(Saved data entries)
>>>>
Lemma topk_known g uid k idx :
  wf_generator g -> id_to_idx g !! uid = Some idx ->
  exists res,
    topk_for_user argpartition argsort g uid k = Some res
    /\ length res = Z.to_nat (Z.min k (Z.of_nat (length (user_ids g)) - 1))
    /\ descending res
    /\ forall p, p ∈ res -> exists j, j <> idx /\ user_ids g !! j = Some p.1.
Proof.
  intros (Hidx & Hlen & Hrows) Hk.
  set (N := length (user_ids g)) in *.
  assert (Hid : user_ids g !! idx = Some uid)
    by (apply index_ids_lookup; by rewrite <- Hidx).
  assert (HidxN : (idx < N)%nat) by (by eapply lookup_lt_Some).
  destruct (lookup_lt_is_Some_2 (sim_matrix g) idx) as [row Hrow]; [lia|].
  assert (Hrowlen : length row = N).
  { rewrite Forall_forall in Hrows. apply Hrows. by eapply list_elem_of_lookup_2. }
  unfold topk_for_user. rewrite Hk, Hrow. simpl.
  assert (Hlt : (idx <? length row)%nat = true) by (apply Nat.ltb_lt; lia).
  rewrite Hlt. simpl.
  set (sims := <[idx := NegInf]> (map Fin row)).
  assert (Hsl : length sims = N) by (subst sims; by rewrite length_insert, length_map).
  rewrite Hsl. fold N.
  destruct (Z.min k (Z.of_nat N - 1) <=? 0)%Z eqn:Ek.
  { apply Z.leb_le in Ek. exists []. repeat split.
    - simpl. lia.
    - intros i j x y _ Hi. by rewrite lookup_nil in Hi.
    - intros p Hp. by apply elem_of_nil in Hp. }
  apply Z.leb_gt in Ek.
  set (ke := Z.to_nat (Z.min k (Z.of_nat N - 1))).
  assert (Hke : (1 <= ke <= N - 1)%nat) by lia.
  destruct (Hpart sims (N - ke)%nat) as [Pperm Psplit]; [lia|].
  set (part := argpartition sims (N - ke)) in *.
  assert (Hpl : length part = N) by (by rewrite Pperm, length_seq).
  rewrite Hpl.
  set (top_idx := drop (N - ke) part).
  assert (Htl : length top_idx = ke) by (subst top_idx; rewrite length_drop; lia).
  assert (Hpart_lt : forall i t, part !! i = Some t -> (t < N)%nat).
  { intros i t Ht. apply list_elem_of_lookup_2 in Ht. rewrite Pperm in Ht.
    apply elem_of_seq in Ht. lia. }
  assert (Hsims_self : sims !! idx = Some NegInf)
    by (subst sims; apply list_lookup_insert_eq; rewrite length_map; lia).
  assert (Hsims_other : forall t, t <> idx -> (t < N)%nat -> exists q, sims !! t = Some (Fin q)).
  { intros t Hne Ht. subst sims. rewrite list_lookup_insert_ne by done.
    destruct (lookup_lt_is_Some_2 row t) as [q Hq]; [lia|].
    exists q. change (map Fin row) with (Fin <$> row). by rewrite list_lookup_fmap, Hq. }
  assert (Htop : forall r t, top_idx !! r = Some t -> (t < N)%nat /\ t <> idx).
  { intros r t Ht. subst top_idx. rewrite lookup_drop in Ht.
    split; [by eapply Hpart_lt|]. intros ->.
    destruct (lookup_lt_is_Some_2 part 0) as [p0 Hp0]; [lia|].
    assert (p0 <> idx).
    { intros ->. assert (0 = N - ke + r)%nat; [|lia].
      eapply NoDup_lookup; [|exact Hp0|exact Ht].
      rewrite Pperm. apply NoDup_seq. }
    destruct (Hsims_other p0) as [q Hq]; [done|by eapply Hpart_lt|].
    pose proof (Psplit 0%nat (N - ke + r)%nat p0 idx (Fin q) NegInf
                  ltac:(lia) ltac:(lia) Hp0 Ht Hq Hsims_self) as Hle.
    done. }
  assert (Hv0 : is_Some (take_at sims top_idx)).
  { unfold take_at. apply mapM_is_Some_2. apply Forall_forall. intros t Ht. apply list_elem_of_lookup in Ht as [r Hr].
    apply lookup_lt_is_Some. rewrite Hsl. by apply (Htop r). }
  destruct Hv0 as [vals Hvals]. rewrite Hvals. simpl.
  pose proof (Hvals' := Hvals). unfold take_at in Hvals'. apply mapM_Some in Hvals'.
  assert (Hvl : length vals = ke) by (by rewrite <- (Forall2_length _ _ _ Hvals')).
  destruct (Hsort vals) as [Sperm Ssorted].
  assert (Hal : length (argsort vals) = ke) by (by rewrite Sperm, length_seq).
  assert (Ht0 : is_Some (take_at top_idx (reverse (argsort vals)))).
  { unfold take_at. apply mapM_is_Some_2. apply Forall_forall. intros r Hr.
    assert (Hr' : r ∈ seq 0 (length vals))
      by (rewrite <- Sperm; by apply elem_of_reverse).
    apply elem_of_seq in Hr'. apply lookup_lt_is_Some. lia. }
  destruct Ht0 as [top_sorted Hts]. rewrite Hts. simpl.
  pose proof (Hts' := Hts). unfold take_at in Hts'. apply mapM_Some in Hts'.
  assert (Htsl : length top_sorted = ke)
    by (by rewrite <- (Forall2_length _ _ _ Hts'), length_reverse).
  set (f := fun j : nat => user_ids g !! j ≫= fun uid0 => sims !! j ≫= fun s => Some (uid0, s)).
  destruct (mapM_is_Some_2 f top_sorted) as [res Hres].
  { apply Forall_forall. intros t Ht. apply list_elem_of_lookup in Ht as [i Hi].
    destruct (Forall2_lookup_r _ _ _ _ _ Hts' Hi) as (r & _ & Hr).
    destruct (Htop r t Hr) as [HtN Hne].
    destruct (lookup_lt_is_Some_2 (user_ids g) t) as [u Hu]; [done|].
    destruct (Hsims_other t Hne HtN) as [q Hq].
    exists (u, Fin q). unfold f; simpl. by rewrite Hu, Hq. }
  exists res. split; [exact Hres|].
  pose proof (Hres' := Hres). apply mapM_Some in Hres'.
  split; [by rewrite <- (Forall2_length _ _ _ Hres')|].
  assert (Hat : forall i x, res !! i = Some x ->
            exists t r, top_sorted !! i = Some t /\ top_idx !! r = Some t
              /\ reverse (argsort vals) !! i = Some r
              /\ vals !! r = Some x.2 /\ user_ids g !! t = Some x.1).
  { intros i x Hx.
    destruct (Forall2_lookup_r _ _ _ _ _ Hres' Hx) as (t & Ht & Hf).
    destruct (Forall2_lookup_r _ _ _ _ _ Hts' Ht) as (r & Hr & Htr).
    destruct (Forall2_lookup_l _ _ _ _ _ Hvals' Htr) as (v & Hv & Hsv).
    unfold f in Hf. destruct (user_ids g !! t) as [u|] eqn:Eu; [|done]. simpl in Hf.
    rewrite Hsv in Hf. simpl in Hf. inversion Hf; subst x. simpl.
    exists t, r. done. }
  split.
  - intros i j x y Hij Hx Hy.
    destruct (Hat i x Hx) as (ti & ri & _ & _ & Hri & Hvi & _).
    destruct (Hat j y Hy) as (tj & rj & _ & _ & Hrj & Hvj & _).
    assert (Hi : (i < ke)%nat)
      by (rewrite <- Hal, <- length_reverse; by eapply lookup_lt_Some).
    assert (Hj : (j < ke)%nat)
      by (rewrite <- Hal, <- length_reverse; by eapply lookup_lt_Some).
    rewrite reverse_lookup in Hri by lia. rewrite reverse_lookup in Hrj by lia.
    eapply (Ssorted (length (argsort vals) - S j)%nat (length (argsort vals) - S i)%nat);
      [lia|done..].
  - intros p Hp. apply list_elem_of_lookup in Hp as [i Hi].
    destruct (Hat i p Hi) as (t & r & _ & Htr & _ & _ & Hu).
    exists t. split; [by apply (Htop r)|done].
Qed.

Lemma index_fold_known (l : list (nat * Z)) (m : gmap Z nat) uid :
  is_Some (m !! uid) \/ (exists i, (i, uid) ∈ l) ->
  is_Some (foldl (fun m p => <[p.2 := p.1]> m) m l !! uid).
Proof.
  revert m. induction l as [|[i0 u0] l IH]; intros m H; simpl.
  - destruct H as [H|[i H]]; [done|by apply elem_of_nil in H].
  - apply IH. destruct H as [H|[i H]].
    + left. destruct (decide (u0 = uid)) as [->|Hne].
      * rewrite lookup_insert_eq. by eexists.
      * by rewrite lookup_insert_ne.
    + apply elem_of_cons in H as [Heq|H]; [|right; eauto].
      inversion Heq; subst. left. rewrite lookup_insert_eq. by eexists.
Qed.

Lemma index_ids_unknown ids uid :
  uid ∉ ids -> index_ids ids !! uid = None.
Proof.
  intros Hn. destruct (index_ids ids !! uid) as [i|] eqn:E; [|done].
  apply index_ids_lookup in E. exfalso. apply Hn. by eapply list_elem_of_lookup_2.
Qed.

Lemma index_ids_known ids uid :
  uid ∈ ids -> is_Some (index_ids ids !! uid).
Proof.
  intros Hin. apply list_elem_of_lookup in Hin as [i Hi].
  unfold index_ids. apply index_fold_known. right. exists i.
  apply elem_of_lookup_imap. eauto.
Qed.
(** [if provider not in processor_maps.keys(): processor_maps[provider] = {}] *)
Definition ensure_provider_map (prov : string) : M World unit :=
  fun w =>
    match processor_maps w !! prov with
    | Some _ => (Ok tt, w)
    | None => (Ok tt, set_processor_maps (<[prov := ∅]> (processor_maps w)) w)
    end.

(** [room not in processor_maps[provider].keys()] *)
Definition room_is_new (prov rm : string) : M World bool :=
  fun w =>
    match processor_maps w !! prov with
    | Some pm => (Ok (bool_decide (pm !! rm = None)), w)
    | None => (Raise (KeyError prov), w)
    end.

Definition store_extractor (prov rm : string) (e : Extractor) (w : World) : World :=
  set_processor_maps
    (<[prov := <[rm := e]> (default ∅ (processor_maps w !! prov))]> (processor_maps w)) w.

(** [processor_maps[provider][room] = C(room, interval)] *)
Definition new_extractor (init : Sys -> result unit * St) (prov rm : string)
  : M World unit :=
  fun w =>
    match init (sys w) with
    | (Ok _, (e, s')) => (Ok tt, store_extractor prov rm e (set_sys s' w))
    | (Raise x, (_, s')) => (Raise x, set_sys s' w)
    end.

(** A method call on [processor_maps[provider][room]]; the object is
    updated in place, also when the method raises. *)
Definition on_extractor {A} (prov rm : string) (m : M St A) : M World A :=
  fun w =>
    match processor_maps w !! prov ≫= (fun pm => pm !! rm) with
    | Some e =>
        let '(r, (e', s')) := m (e, sys w) in
        (r, store_extractor prov rm e' (set_sys s' w))
    | None => (Raise (KeyError rm), w)
    end.

(** [crosHeaders.update(d)]: changes the shared dict and returns None. *)
Definition crosHeaders_update (d : headers) : M World (option headers) :=
  fun w => (Ok None, set_crosHeaders (d ∪ crosHeaders w) w).

(** An external interaction made by a handler itself. *)
Definition world_external {A} (f : nat -> result A) : M World A :=
  fun w => (f (tick (sys w)), set_sys (next_tick (sys w)) w).

Definition read_crosHeaders : M World headers :=
  fun w => (Ok (crosHeaders w), w).

Definition newline : string := String (ascii_of_nat 10) EmptyString.

Fixpoint split_lines (s : string) : list string :=
  match s with
  | EmptyString => [EmptyString]
  | String c s' =>
      if Ascii.eqb c (ascii_of_nat 10) then EmptyString :: split_lines s'
      else match split_lines s' with
           | l :: ls => String c l :: ls
           | [] => [String c EmptyString]
           end
  end.

Definition backslash : string := String (ascii_of_nat 92) EmptyString.

(** In every line that contains [.ts], the text from the start of the line
    up to the first [.ts] is prefixed with [base/]: what the pattern
    [(^.*?\.ts)] with [flags=re.M] selects, replaced by [base/] and
    itself. *)
Definition prefix_ts_lines (base content : string) : string :=
  String.concat newline
    (map (fun l => if is_substring ".ts" l then base +:+ "/" +:+ l else l)
         (split_lines content)).

(** [re.sub(r'(^.*?\.ts)', base + r'/\1', content, flags=re.M)].  The second
    argument is a replacement template, which [re] parses before it scans
    [content]: a backslash in [base] starts an escape, and the call then
    expands it or raises re.error, also when no line matches.  A [base]
    without a backslash is literal text. *)
Definition re_sub_ts (env : Env) (base content : string) : result string :=
  if is_substring backslash base then re_sub_escaped env base content
  else Ok (prefix_ts_lines base content).

Definition fallback_manifest (real_url_ : string) : string :=
  "#EXTM3U" +:+ newline +:+ "#EXT-X-STREAM-INF:PROGRAM-ID=1,BANDWIDTH=1"
  +:+ newline +:+ real_url_.

Section handlers.
Variable env : Env.

(** Lines 266-286: the manifest proxy, once [get_real_url] gave a URL. *)
Definition manifest_proxy (rm real_url_ : string) : M World Response :=
  fetched <- attempt (world_external (requests_get env real_url_)) ;;
  outcome <-
    (match fetched with
     | Ok (code, body) =>
         b <- attempt (on_extractor "huya" rm HuYaRealUrlExtractor.base_url) ;;
         match b with
         | Ok base =>
             match re_sub_ts env base body with
             | Ok content => ret (code, Some content)
             | Raise _ => ret (code, None)
             end
         | Raise _ => ret (code, None)
         end
     | Raise _ => ret (200, None)
     end) ;;
  let status_code : Z := fst outcome in
  let rewritten : option string := snd outcome in
  m3u8_content <-
    (match rewritten with
     | Some content => ret content
     | None =>
         on_extractor "huya" rm
           (update_self (fun e => set_cdn_index (cdn_index e + 1) e)) ;;
         ret (fallback_manifest real_url_)
     end) ;;
  (if status_code =? 403
   then on_extractor "huya" rm HuYaRealUrlExtractor.reset_last_get_real_url_time
   else ret tt) ;;
  h <- crosHeaders_update
         (<["Content-type" := "application/vnd.apple.mpegurl"]>
          (<["Content-Length" := str_of_nat (String.length m3u8_content)]> ∅)) ;;
  ret (response_text m3u8_content h status_code).

(** Lines 290-295.  ["Not Found".encode("gb2312")] is the same nine
    bytes. *)
Definition not_found : M World Response :=
  let rsp := "Not Found" in
  h <- crosHeaders_update
         (<["Content-type" := "text/html; charset=gb2312"]>
          (<["Content-Length" := str_of_nat (String.length rsp)]> ∅)) ;;
  ret (response_text rsp h 404).

Definition redirect_to (real_url_ : option string) : M World (option Response) :=
  match real_url_ with
  | Some u => h <- read_crosHeaders ;; ret (Some (response_redirect u (Some h) 301))
  | None => ret None
  end.

Definition serviceWithRate (provider_ room_ : string) (bit_rate : option string)
  : M World Response :=
  world_log INFO "provider: %s, room: %s, bit_rate: %s"
    [LStr provider_; LStr room_; sel_arg bit_rate] ;;
  returned <-
    (if String.eqb provider_ "douyu" then
       (ensure_provider_map provider_ ;;
        try_except
          (is_new <- room_is_new provider_ room_ ;;
           (if is_new : bool then
              (slf <- load_name "self" ;;
               a <- getattr_auto_refresh_interval slf ;;
               interval <- as_interval a ;;
               new_extractor (DouYuRealUrlExtractor.__init__ room_ interval)
                 provider_ room_)
            else ret tt) ;;
           real_url_ <- on_extractor provider_ room_
                          (DouYuRealUrlExtractor.get_real_url env bit_rate) ;;
           redirect_to real_url_)
          (fun e =>
             world_log ERROR "Failed to extract douyu real url! Error: %s"
               [LStr (exn_str e)] ;;
             ret None))
     else if String.eqb provider_ "bilibili" then
       (ensure_provider_map provider_ ;;
        try_except
          (is_new <- room_is_new provider_ room_ ;;
           (if is_new : bool then
              (a <- load_name "auto_refresh_interval" ;;
               interval <- as_interval a ;;
               new_extractor (BilibiliRealUrlExtractor.__init__ room_ interval)
                 provider_ room_)
            else ret tt) ;;
           real_url_ <- on_extractor provider_ room_
                          (BilibiliRealUrlExtractor.get_real_url env bit_rate) ;;
           redirect_to real_url_)
          (fun e =>
             world_log ERROR "Failed to extract bilibili real url! Error: %s"
               [LStr (exn_str e)] ;;
             ret None))
     else if String.eqb provider_ "huya" then
       (ensure_provider_map provider_ ;;
        try_except
          (is_new <- room_is_new provider_ room_ ;;
           (if is_new : bool then
              (a <- load_name "auto_refresh_interval" ;;
               interval <- as_interval a ;;
               new_extractor (HuYaRealUrlExtractor.__init__ room_ interval)
                 provider_ room_)
            else ret tt) ;;
           real_url_ <- on_extractor provider_ room_
                          (HuYaRealUrlExtractor.get_real_url env bit_rate) ;;
           match real_url_ with
           | Some u => r <- manifest_proxy room_ u ;; ret (Some r)
           | None => ret None
           end)
          (fun e =>
             world_log ERROR "Failed to proxy huya hls stream! Error: %s"
               [LStr (exn_str e)] ;;
             ret None))
     else ret None) ;;
  match returned with
  | Some r => ret r
  | None => not_found
  end.
Lemma call_plain_returns (e : Env) (sv : severity) (sh : shape) (st : State) :
  fst (call_plain Sprintf e sv sh st) = Returned tt.
Proof.
  rewrite call_plain_unfold.
  destruct (logLevel st <=? level_of sv)%Z; [apply emit_returns | done].
Qed.

Lemma call_verbose_returns (e : Env) (v : Verbose) (sv : severity) (sh : shape) (st : State) :
  fst (call_verbose Sprintf e v sv sh st) = Returned tt.
Proof.
  rewrite call_verbose_unfold. destruct v; [apply emit_returns | done].
Qed.


(** The gate [V] computes, and what it means for the methods. *)
Lemma V_true_iff (level : LEVEL) (st : State) :
  V level st = true <-> (level <= logLevel st)%Z.
Proof.
  unfold V. destruct (Z.geb_spec (logLevel st) level); split; (done || lia).
Qed.

Lemma verbose_emits_iff_gate (e : Env) (level : LEVEL) (sv : severity) (sh : shape) (st : State) :
  handle_ok st = true -> logConsole st = true ->
  (stderr (snd (call_verbose Sprintf e (V level st) sv sh st)) <> stderr st <->
   (level <= logLevel st)%Z).
Proof.
  intros Hok Hcon. rewrite <- V_true_iff, call_verbose_unfold.
  destruct (V level st).
  - rewrite emit_stderr by done. rewrite Hcon. split; [done |]. intros _. apply app_singleton_ne.
  - simpl. split; [done | done].
Qed.

End EmissionProperties.

Lemma plain_emits_iff_threshold_witness :
  stderr (snd (call_plain (fun fm _ => fm) e_sample SevDebug (Plain boom) st_running))
  <> stderr st_running.
Proof.
  destruct (plain_emits_iff_threshold (fun fm _ => fm) e_sample SevDebug (Plain boom) st_running)
    as (_ & _ & H & _).
  apply H; [reflexivity | reflexivity | vm_compute; congruence].
Defined.


(** What one call leaves on the console and in the file. *)
Example Warnln_console :
  stderr (snd (Warnln e_sample [boom; boom] st_running)) =
    [ESC +:+ "[0;49;33m==>[2015/05/16_10:22:33.123456] #main.go:42 WARN boom boom" +:+ ESC +:+ "[0m"].
Proof. vm_compute. reflexivity. Qed.

Example Warnln_file :
  data <$> (fs (snd (Warnln e_sample [boom; boom] st_running))
              !! "./log/2015-05-16//login.10_22_33.log") =
    Some ["2015/05/16 10:22:33.123456 main.go:42: WARN boom boom" +:+ LF].
Proof. vm_compute. reflexivity. Qed.

(** The panic of a handle without logger is recovered, and reported. *)
Example Debug_recovers_nil_logger :
  handle_ok st_broken = false /\
  fst (Debug e_sample boom st_broken) = Returned tt /\
  stderr (snd (Debug e_sample boom st_broken)) =
    ["err runtime error: invalid memory address or nil pointer dereference"].
Proof. vm_compute. auto. Qed.

(** C2. The gate of [V] is the comparison of the package-level functions
    the wrong way round.  Under threshold ERROR, [V(DEBUG)] is true and its
    [Debug] method prints, while the package-level [Debug] drops the
    record.  Under the initial threshold ALL, [V(DEBUG)] is false and its
    [Debug] method does nothing, while the package-level [Debug] prints. *)
Theorem V_gate_reversed :
  let quiet := set_logLevel ERROR st_boot in
  (V DEBUG quiet = true /\
   stderr (snd (Verbose_Debug e_sample (V DEBUG quiet) boom quiet)) <> [] /\
   snd (Debug e_sample boom quiet) = quiet) /\
  (V DEBUG st_boot = false /\
   snd (Verbose_Debug e_sample (V DEBUG st_boot) boom st_boot) = st_boot /\
   stderr (snd (Debug e_sample boom st_boot)) <> []).
Proof. vm_compute. repeat split; congruence. Qed.

(** ** Rotation when the new file cannot be opened *)

Lemma OpenFile_None (p : string) (st : State) :
  fst (OS.OpenFile p st) = None -> snd (OS.OpenFile p st) = st.
Proof.
  unfold OS.OpenFile. destruct (denied st p); [done |].
  destruct (fs st !! p) as [n |]; [| done]. destruct (IsDir n); done.
Qed.

Lemma OpenFile_Some (p : string) (st : State) (fd : nat) :
  fst (OS.OpenFile p st) = Some fd ->
  let st' := snd (OS.OpenFile p st) in
  fds st' !! fd = Some p /\ stdout st' = stdout st /\
  exists n, fs st' !! p = Some n /\ IsDir n = false.
Proof.
  unfold OS.OpenFile. destruct (denied st p); [done |].
  destruct (fs st !! p) as [n |] eqn:Hp.
  - destruct (IsDir n) eqn:Hn; [done |]. simpl. intros [= <-].
    rewrite lookup_insert_eq. eauto.
  - simpl. intros [= <-]. rewrite !lookup_insert_eq. split; [done |]. split; [done |].
    by exists empty_file.
Qed.
Lemma X15_block_system_needs_every_block_witness :
  (exists r, Blocks.get_block_F ["cyto"%string; "pm"%string]
               [Blocks.mesh_cyto; Blocks.mesh_pm]
               [BlockSystem.F_cyto_only] (length [10; 4]) = Ok r) /\
  exists e,
    BlockSystem.get_block_system BlockSystem.diagonal_derivative
      Blocks.SubForm Ok {| Blocks.sub_mesh := 0; Blocks.sub_empty := true |}
      ["cyto"%string; "pm"%string] [Blocks.mesh_cyto; Blocks.mesh_pm]
      [BlockSystem.F_cyto_only] [10; 4] = Raise e /\
    (forall r, Blocks.get_block_F ["cyto"%string; "pm"%string]
                 [Blocks.mesh_cyto; Blocks.mesh_pm]
                 [BlockSystem.F_cyto_only] (length [10; 4]) = Ok r ->
               e = AssertionError).
Proof.
  split.
  - eexists. vm_compute. reflexivity.
  - apply (X15_block_system_needs_every_block
             BlockSystem.diagonal_derivative Blocks.SubForm Ok
             {| Blocks.sub_mesh := 0; Blocks.sub_empty := true |}
             ["cyto"%string; "pm"%string] [Blocks.mesh_cyto; Blocks.mesh_pm]
             [BlockSystem.F_cyto_only] [10; 4]).
    + cbn. lia.
    + discriminate.
Defined.

(** ** [update_solution] over the whole dictionary *)

Lemma overwritten_self (n : nat) (src : list Engine.vector) :
  Solution.overwritten n src src = src.
Proof. apply take_drop. Qed.

Lemma overwritten_twice (n : nat) (src dst : list Engine.vector) :
  (n <= length src)%nat ->
  Solution.overwritten n src (Solution.overwritten n src dst)
  = Solution.overwritten n src dst.
Proof.
  intros Hn. unfold Solution.overwritten. f_equal.
  rewrite drop_app_length'; [reflexivity|].
  rewrite length_take. lia.
Qed.

Lemma assign_sub_self (k : string) (idx : nat) (u u' : Solution.functions) :
  Solution.assign_sub k k idx u = PyX.Ok u' -> u' = u.
Proof.
  unfold Solution.assign_sub.
  destruct (u !! k) as [dst|] eqn:Hk; [|discriminate].
  destruct (dst !! idx) as [v|] eqn:Hv; [|discriminate].
  intros [= <-]. rewrite list_insert_id by exact Hv.
  apply insert_id. exact Hk.
Qed.

Lemma assign_range_self (range : list nat) (k : string)
    (u u' : Solution.functions) :
  Solution.assign_range range k k u = PyX.Ok u' -> u' = u.
Proof.
  revert u. induction range as [|idx rest IH]; intros u H.
  - injection H as <-. reflexivity.
  - cbn [Solution.assign_range] in H.
    destruct (Solution.assign_sub k k idx u) as [u1|e] eqn:H1;
      [|discriminate].
    cbn [PyX.bind] in H. apply assign_sub_self in H1 as ->.
    apply IH. exact H.
Qed.

Lemma assign_range_other (m a : nat) (k unew : string)
    (u u' : Solution.functions) (dst : list Engine.vector) :
  k <> unew ->
  u !! k = Some dst ->
  Solution.assign_range (seq a m) k unew u = PyX.Ok u' ->
  exists dst',
    u' = <[k := dst']> u /\
    length dst' = length dst /\
    (forall i, (a <= i < a + m)%nat ->
       is_Some (dst' !! i) /\
       dst' !! i = default [] (u !! unew) !! i) /\
    (forall i, ~ (a <= i < a + m)%nat -> dst' !! i = dst !! i).
Proof.
  intros Hne. unfold Solution.functions in *.
  revert a u dst. induction m as [|m IH]; intros a u dst Hk H.
  - injection H as <-. exists dst. split; [symmetry; apply insert_id, Hk|].
    split; [reflexivity|]. split; [intros i Hi; lia | reflexivity].
  - cbn [seq Solution.assign_range] in H.
    unfold Solution.assign_sub in H. unfold Solution.functions in *.
    rewrite Hk in H.
    destruct (dst !! a) as [w|] eqn:Hw; [|discriminate].
    destruct (u !! unew) as [src|] eqn:Hsrc; [|discriminate].
    destruct (src !! a) as [v|] eqn:Hv; [|discriminate].
    cbn [PyX.bind] in H.
    apply IH with (dst := <[a := v]> dst) in H;
      [|apply lookup_insert_eq].
    destruct H as (dst' & -> & Hlen & Hin & Hout).
    unfold Solution.functions in *.
    rewrite lookup_insert_ne in Hin by congruence. rewrite Hsrc in Hin.
    exists dst'. split; [apply insert_insert_eq|].
    split; [rewrite Hlen; apply length_insert|].
    assert (Ha : dst' !! a = Some v).
    { rewrite Hout by lia. apply list_lookup_insert_eq.
      apply lookup_lt_Some in Hw. exact Hw. }
    rewrite ?Hsrc. cbn [default from_option id]. split.
    + intros i Hi. destruct (decide (i = a)) as [->|Hia].
      * rewrite Ha, Hv. split; [eexists|]; reflexivity.
      * apply Hin. lia.
    + intros i Hi. rewrite Hout by lia.
      apply list_lookup_insert_ne. lia.
Qed.

Lemma assign_range_self_bound (m a : nat) (k : string)
    (u u' : Solution.functions) :
  Solution.assign_range (seq a m) k k u = PyX.Ok u' ->
  forall i, (a <= i < a + m)%nat -> is_Some (default [] (u !! k) !! i).
Proof.
  revert a. induction m as [|m IH]; intros a H i Hi; [lia|].
  cbn [seq Solution.assign_range] in H.
  destruct (Solution.assign_sub k k a u) as [u1|e] eqn:H1; [|discriminate].
  cbn [PyX.bind] in H. pose proof H1 as H1'.
  apply assign_sub_self in H1' as ->.
  destruct (decide (i = a)) as [->|Hia].
  - unfold Solution.assign_sub in H1.
    destruct (u !! k) as [dst|]; [|discriminate].
    destruct (dst !! a) as [v|] eqn:Hv; [|discriminate].
    cbn [default from_option id]. rewrite Hv. eexists; reflexivity.
  - apply (IH (S a) H). lia.
Qed.

Lemma lookup_all_length {A : Type} (l : list A) (n : nat) :
  (forall i, (0 <= i < 0 + n)%nat -> is_Some (l !! i)) ->
  (n <= length l)%nat.
Proof.
  intros H. destruct n as [|n]; [lia|].
  destruct (H n ltac:(lia)) as [x Hx]. apply lookup_lt_Some in Hx. lia.
Qed.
<<<<
▶ **TASK OBJECTIVE**:
Each line above from the one with "Definition backslash : string" up to and including the one with "without a backslash is literal text. *)" must be set down exactly, and no line outside that span may appear.

▶ **FINISHED EXERCISE**:
Definition backslash : string := String (ascii_of_nat 92) EmptyString.

(** In every line that contains [.ts], the text from the start of the line
    up to the first [.ts] is prefixed with [base/]: what the pattern
    [(^.*?\.ts)] with [flags=re.M] selects, replaced by [base/] and
    itself. *)
Definition prefix_ts_lines (base content : string) : string :=
  String.concat newline
    (map (fun l => if is_substring ".ts" l then base +:+ "/" +:+ l else l)
         (split_lines content)).

(** [re.sub(r'(^.*?\.ts)', base + r'/\1', content, flags=re.M)].  The second
    argument is a replacement template, which [re] parses before it scans
    [content]: a backslash in [base] starts an escape, and the call then
    expands it or raises re.error, also when no line matches.  A [base]
    without a backslash is literal text. *)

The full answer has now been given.